= American Legion Centennial commemorative coins =

US commemorative coins issued in 2019

The American Legion Centennial commemorative coins were a series of commemorative coins issued by the United States Mint in 2019 to commemorate the centennial of the American Legion.

==Legislation==
The bill H.R. 2519, titled "The American Legion 100th Anniversary Commemorative Coin Act", was introduced to the House of Representatives by Representative Timothy Walz of Minnesota on May 18, 2017. A companion bill, S. 1182, was introduced in the Senate by Representative Todd Young of Indiana.
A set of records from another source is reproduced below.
#[export] Instance raises_bind {A B} (m : M S A) (f : A → M S B) :
  Raises I E m → (∀ a, Raises I E (f a)) → Raises I E (m ≫= f).
Proof.
  intros Hm Hf s Hs. rewrite M_bind_run. destruct (Hm s Hs) as [H1 H2].
  destruct (m s) as [s1 [a|e]]; [by apply Hf|]. simpl in *. split; [done|]. intros ? [= <-]. by apply H2.
Qed.
Lemma raises_bind_ok {A B} (m : M S A) (f : A → M S B) :
  Raises I E m → (∀ a s s', m s = (s', Ok a) → Raises I E (f a)) → Raises I E (m ≫= f).
Proof.
  intros Hm Hf s Hs. rewrite M_bind_run. destruct (Hm s Hs) as [H1 H2].
  destruct (m s) as [s1 [a|e]] eqn:Em; [by eapply Hf|]. simpl in *. split; [done|].
  intros ? [= <-]. by apply H2.
Qed.
#[export] Instance raises_ret {A} (a : A) : Raises I E (mret a).
Proof. by intros s Hs. Qed.
Lemma raises_lift {A} (r : result A) : (∀ e, r = Err e → E e) → Raises I E (lift r).
Proof. by intros H s Hs. Qed.
Lemma raises_throw {A} c msg : E (Exn c msg) → Raises I E (throw c msg : M S A).
Proof. intros H s Hs. split; [done|]. by intros e [= <-]. Qed.
Lemma raises_throw_if b c msg : E (Exn c msg) → Raises I E (throw_if b c msg).
Proof. intros H s Hs. split; [done|]. intros e. destruct b; [|done]. by intros [= <-]. Qed.
Lemma raises_modify f : (∀ s, I s → I (f s)) → Raises I E (modify f).
Proof. intros H s Hs. split; [by apply H|done]. Qed.
Lemma raises_attempt {A} (E' : exn → Prop) (m : M S A) h :
  Raises I E' m → (∀ e, E' e → Raises I E (h e)) → Raises I E (attempt m h).
Proof.
  intros Hm Hh s Hs. unfold attempt. destruct (Hm s Hs) as [H1 H2].
  destruct (m s) as [s1 [a|e]]; [done|]. exact (Hh e (H2 e eq_refl) s1 H1).
Qed.
End raises.

Ltac raises := repeat first
  [apply _|apply raises_bind; [|intros]|case_match].

Ltac keeps := repeat first
  [apply keeps_bind; [apply _..| |intros]|apply keeps_attempt; [apply _..| |intros]|apply _|case_match].

(** ** Lists *)

Lemma find_Some_spec {A} (f : A → bool) l x :
  List.find f l = Some x → x ∈ l ∧ f x = true.
Proof. intros H. apply find_some in H as [H ?]. by rewrite list_elem_of_In. Qed.

Lemma find_None_spec {A} (f : A → bool) l x :
  List.find f l = None → x ∈ l → f x = false.
Proof. intros H Hx. eapply find_none; [done|]. by rewrite <- list_elem_of_In. Qed.

Lemma existsb_false_iff {A} (f : A → bool) l :
  existsb f l = false ↔ ∀ x, x ∈ l → f x = false.
Proof.
  induction l as [|a l IH]; simpl.
  - split; [|done]. intros _ x Hx. by apply not_elem_of_nil in Hx.
  - rewrite orb_false_iff, IH. split.
    + intros [Ha Hl] x [->|Hx]%elem_of_cons; auto.
    + intros H. split; intros; apply H; set_solver.
Qed.

Lemma elem_of_lfilter {A} (f : A → bool) l x :
  x ∈ List.filter f l ↔ f x = true ∧ x ∈ l.
Proof. rewrite !list_elem_of_In, filter_In. tauto. Qed.

Lemma size_list_to_set_NoDup `{Countable A} (l : list A) :
  size (list_to_set l : gset A) = length l ↔ NoDup l.
Proof.
  induction l as [|a l IH]; simpl.
  - split; [intros; constructor|done].
  - destruct (decide (a ∈ l)) as [Hin|Hnin].
    + replace ({[a]} ∪ list_to_set l : gset A) with (list_to_set l : gset A) by set_solver.
      assert (size (list_to_set l : gset A) ≤ length l).
      { clear. induction l as [|b l IH]; simpl; [done|].
        pose proof (size_union_alt ({[b]} : gset A) (list_to_set l)) as ->.
        rewrite size_singleton.
        assert (size (list_to_set l ∖ {[b]} : gset A) ≤ size (list_to_set l : gset A))
          by (apply subseteq_size; set_solver). lia. }
      split; [lia|]. by inversion 1.
    + rewrite size_union, size_singleton by set_solver.
      rewrite NoDup_cons. split; [intros; split; [done|apply IH; lia]|].
      intros [_ ?%IH]. lia.
Qed.

(** ** Insertion-ordered dictionaries

    A Python [dict] iterates in insertion order; assigning to a present key keeps
    its place.  Where the order is observable the model keeps it. *)

Section odict.
Context {K V : Type} `{EqDecision K}.
Implicit Types (d : list (K * V)) (k : K) (v : V).

Fixpoint od_get k d : option V :=
  match d with
  | [] => None
  | (k', v) :: d' => if decide (k = k') then Some v else od_get k d'
  end.

Fixpoint od_set k v d : list (K * V) :=
  match d with
  | [] => [(k, v)]
  | (k', v') :: d' =>
      if decide (k = k') then (k', v) :: d' else (k', v') :: od_set k v d'
  end.

Definition od_pop k d : list (K * V) := List.filter (λ kv, negb (bool_decide (kv.1 = k))) d.

Definition od_mem k d : bool := match od_get k d with Some _ => true | None => false end.

(** [{k: v for k, v in l}]: a later binding of a key wins. *)
Definition od_of_list (l : list (K * V)) : list (K * V) :=
  foldl (λ d kv, od_set kv.1 kv.2 d) [] l.

Definition od_update d (l : list (K * V)) : list (K * V) :=
  foldl (λ d kv, od_set kv.1 kv.2 d) d l.

Lemma od_get_set_eq k v d : od_get k (od_set k v d) = Some v.
Proof.
  induction d as [|[k' v'] d IH]; simpl; [by rewrite decide_True|].
  destruct (decide (k = k')); simpl; [by rewrite decide_True|by rewrite decide_False].
Qed.

Lemma od_get_set_ne k k' v d : k ≠ k' → od_get k' (od_set k v d) = od_get k' d.
Proof.
  intros. induction d as [|[j w] d IH]; simpl; [by rewrite decide_False|].
  destruct (decide (k = j)); simpl; [|by rewrite IH].
  subst. by rewrite !decide_False by done.
Qed.

Lemma od_get_set k k' v d :
  od_get k' (od_set k v d) = if decide (k = k') then Some v else od_get k' d.
Proof. destruct (decide (k = k')) as [->|]; [apply od_get_set_eq|by apply od_get_set_ne]. Qed.

Lemma od_get_pop k k' d :
  od_get k' (od_pop k d) = if decide (k = k') then None else od_get k' d.
Proof.
  induction d as [|[j w] d IH]; simpl; [by case_decide|].
  case_bool_decide; simpl; repeat case_decide; simplify_eq; try done; congruence.
Qed.

Lemma od_get_pop_eq k d : od_get k (od_pop k d) = None.
Proof. rewrite od_get_pop. by case_decide. Qed.

Lemma od_get_pop_ne k k' d : k ≠ k' → od_get k' (od_pop k d) = od_get k' d.
Proof. intros. rewrite od_get_pop. by case_decide. Qed.

Lemma od_get_elem k v d : od_get k d = Some v → (k, v) ∈ d.
Proof.
  induction d as [|[j w] d IH]; simpl; [done|]. case_decide; intros; simplify_eq; set_solver.
Qed.

Lemma od_get_None k d : od_get k d = None ↔ k ∉ d.*1.
Proof.
  induction d as [|[j w] d IH]; simpl; [set_solver|]. case_decide; [set_solver|].
  rewrite IH. set_solver.
Qed.

Lemma od_elem_get k v d : NoDup d.*1 → (k, v) ∈ d → od_get k d = Some v.
Proof.
  induction d as [|[j w] d IH]; simpl; [set_solver|].
  rewrite NoDup_cons. intros [Hj Hd] [Heq|Hin]%elem_of_cons; simplify_eq.
  - by rewrite decide_True.
  - rewrite decide_False; [auto|]. intros ->. apply Hj.
    apply list_elem_of_fmap. by exists (j, v).
Qed.

Lemma od_set_keys k v d : (od_set k v d).*1 = if decide (k ∈ d.*1) then d.*1 else d.*1 ++ [k].
Proof.
  induction d as [|[j w] d IH]; [done|]. cbn [od_set fmap list_fmap fst].
  destruct (decide (k = j)) as [->|].
  - rewrite decide_True; [done|set_solver].
  - cbn [fmap list_fmap fst]. rewrite IH.
    destruct (decide (k ∈ d.*1)); [rewrite decide_True|rewrite decide_False];
      try done; set_solver.
Qed.

Lemma od_set_NoDup k v d : NoDup d.*1 → NoDup (od_set k v d).*1.
Proof.
  intros. rewrite od_set_keys. case_decide; [done|].
  apply NoDup_app. split_and!; [done|set_solver|apply NoDup_singleton].
Qed.

Lemma od_pop_elem k kv d : kv ∈ od_pop k d ↔ kv ∈ d ∧ kv.1 ≠ k.
Proof.
  unfold od_pop. rewrite elem_of_lfilter, negb_true_iff, bool_decide_eq_false. tauto.
Qed.

Lemma od_pop_NoDup k d : NoDup d.*1 → NoDup (od_pop k d).*1.
Proof.
  induction d as [|[j w] d IH]; simpl; [done|]. rewrite NoDup_cons. intros [Hj Hd].
  case_bool_decide; simpl; [auto|]. apply NoDup_cons. split; [|auto].
  intros ([j' w'] & ? & Hin)%list_elem_of_fmap. simplify_eq/=.
  apply od_pop_elem in Hin as [Hin _]. apply Hj, list_elem_of_fmap. by exists (j', w').
Qed.

Lemma od_set_elem kv k v d : kv ∈ od_set k v d → kv = (k, v) ∨ kv ∈ d.
Proof.
  induction d as [|[j w] d IH]; simpl; [set_solver|]. case_decide; subst; set_solver.
Qed.

Lemma od_of_list_snoc l k v : od_of_list (l ++ [(k, v)]) = od_set k v (od_of_list l).
Proof. unfold od_of_list. by rewrite foldl_app. Qed.

Lemma od_of_list_NoDup l : NoDup (od_of_list l).*1.
Proof.
  induction l as [|[k v] l IH] using rev_ind; [constructor|].
  rewrite od_of_list_snoc. by apply od_set_NoDup.
Qed.

Lemma od_set_fresh k v d : k ∉ d.*1 → od_set k v d = d ++ [(k, v)].
Proof.
  induction d as [|[j w] d IH]; simpl; [done|]. intros.
  rewrite decide_False by set_solver. by rewrite IH by set_solver.
Qed.

Lemma od_of_list_id l : NoDup l.*1 → od_of_list l = l.
Proof.
  induction l as [|[k v] l IH] using rev_ind; [done|].
  rewrite fmap_app, NoDup_app. intros (Hl & Hk & _).
  rewrite od_of_list_snoc, IH by done. apply od_set_fresh. intros ?. eapply Hk; set_solver.
Qed.

Lemma od_pop_absent k d : od_get k d = None → od_pop k d = d.
Proof.
  rewrite od_get_None. induction d as [|[j w] d IH]; simpl; [done|]. intros.
  rewrite bool_decide_eq_false_2 by set_solver. simpl. rewrite IH; set_solver.
Qed.

Lemma od_pop_set_fresh k v d : od_get k d = None → od_pop k (od_set k v d) = d.
Proof.
  intros Hd. rewrite od_set_fresh by (by apply od_get_None). unfold od_pop. rewrite List.filter_app.
  simpl. rewrite bool_decide_eq_true_2 by done. simpl. rewrite app_nil_r. by apply od_pop_absent.
Qed.

Lemma od_get_filter_keep f k v d : od_get k d = Some v → f (k, v) = true →
  od_get k (List.filter f d) = Some v.
Proof.
  intros Hd Hf. induction d as [|[j w] d IH]; simpl in *; [done|].
  destruct (decide (k = j)) as [->|].
  - simplify_eq. rewrite Hf. simpl. by rewrite decide_True.
  - destruct (f (j, w)); simpl; [rewrite decide_False by done|]; auto.
Qed.

Lemma od_filter_NoDup f d : NoDup d.*1 → NoDup (List.filter f d).*1.
Proof.
  induction d as [|[j w] d IH]; simpl; [done|]. rewrite NoDup_cons. intros [Hj Hd].
  destruct (f (j, w)); simpl; [|auto]. apply NoDup_cons. split; [|auto].
  intros ([j' w'] & ? & Hin)%list_elem_of_fmap. simplify_eq/=.
  apply elem_of_lfilter in Hin as [_ Hin]. apply Hj, list_elem_of_fmap. by exists (j', w').
Qed.

Lemma od_get_of_list l k :
  od_get k (od_of_list l) = (List.find (λ kv, bool_decide (kv.1 = k)) (reverse l)) ≫= λ kv, Some kv.2.
Proof.
  induction l as [|[j w] l IH] using rev_ind; [done|].
  rewrite od_of_list_snoc, od_get_set, reverse_app. simpl.
  case_bool_decide; case_decide; try done; congruence.
Qed.
End odict.

Create HintDb odict.
#[export] Hint Resolve od_set_NoDup od_pop_NoDup od_of_list_NoDup : odict.
Create Rewrite HintDb odict.
#[export] Hint Rewrite @od_get_set_eq @od_get_pop_eq : odict.

(** ** [mapM] for results *)

Lemma mapM_Ok {A B} (f : A → result B) (g : A → B) l :
  (∀ x, x ∈ l → f x = Ok (g x)) → mapM f l = Ok (g <$> l).
Proof.
  induction l as [|a l IH]; intros H; [done|]. simpl.
  rewrite H by set_solver. simpl. rewrite IH by set_solver. done.
Qed.

Lemma mapM_Ok_inv {A B} (f : A → result B) l k :
  mapM f l = Ok k → Forall2 (λ x y, f x = Ok y) l k.
Proof.
  revert k. induction l as [|a l IH]; simpl; intros k H; repeat res_step; subst; [constructor|].
  constructor; auto.
Qed.

(** [hmac.compare_digest] on text: only ASCII text can be compared. *)
Definition is_ascii (s : string) : bool :=
  forallb (λ c, Nat.ltb (Ascii.nat_of_ascii c) 128) (String.list_ascii_of_string s).

Definition compare_digest (a b : string) : result bool :=
  if is_ascii a && is_ascii b then Ok (bool_decide (a = b))
  else raise TypeError "comparing strings with non-ASCII characters is not supported".

(** [try: m except cls: handler] *)
Definition catch {A} (cls : exn_class) (m handler : result A) : result A :=
  match m with
  | Err e => if exn_isa e cls then handler else m
  | Ok _ => m
  end.

(** ** Durable stores

    What a component that persists before it publishes relies on: a save that
    returns is durable, a save that raises leaves the stored document readable. *)
Class StateStore (D S : Type) := {
  store_save : D → S → D * result ();
  store_load : D → option S;
  store_save_Ok : ∀ d s d' u, store_save d s = (d', Ok u) → store_load d' = Some s;
  store_save_Err : ∀ d s d' e, store_save d s = (d', Err e) → store_load d' = store_load d }.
It passed the House on September 25, then passed the Senate on September 28. The bill was signed into law by President Donald Trump on October 6, 2017. The legislation authorized the United States Mint to strike half dollars, dollars, and half eagles to commemorate the 100th anniversary of the American Legion, a veterans organization founded in Paris in 1919 by members of the American Expeditionary Forces following World War I. 50,000 gold half eagles, 400,000 silver dollars, and 750,000 clad half dollars were authorized to be struck.

==Designs==

The American Legion emblem is featured on all three coins

Candidate designs were created by Mint engravers and artists from the Artistic Infusion Program (AIP). The Citizens Coinage Advisory Committee (CCAC) reviewed the designs at their March 13, 2018 meeting, with representatives from the American Legion in attendance. The committee was unhappy with the designs, with senior member Donald Scarinci calling them "artistically the worst designs I have seen here in five years". The CCAC would eventually recommend six designs for the coins chosen by a representative from the Legion, at the suggestion of Scarinci.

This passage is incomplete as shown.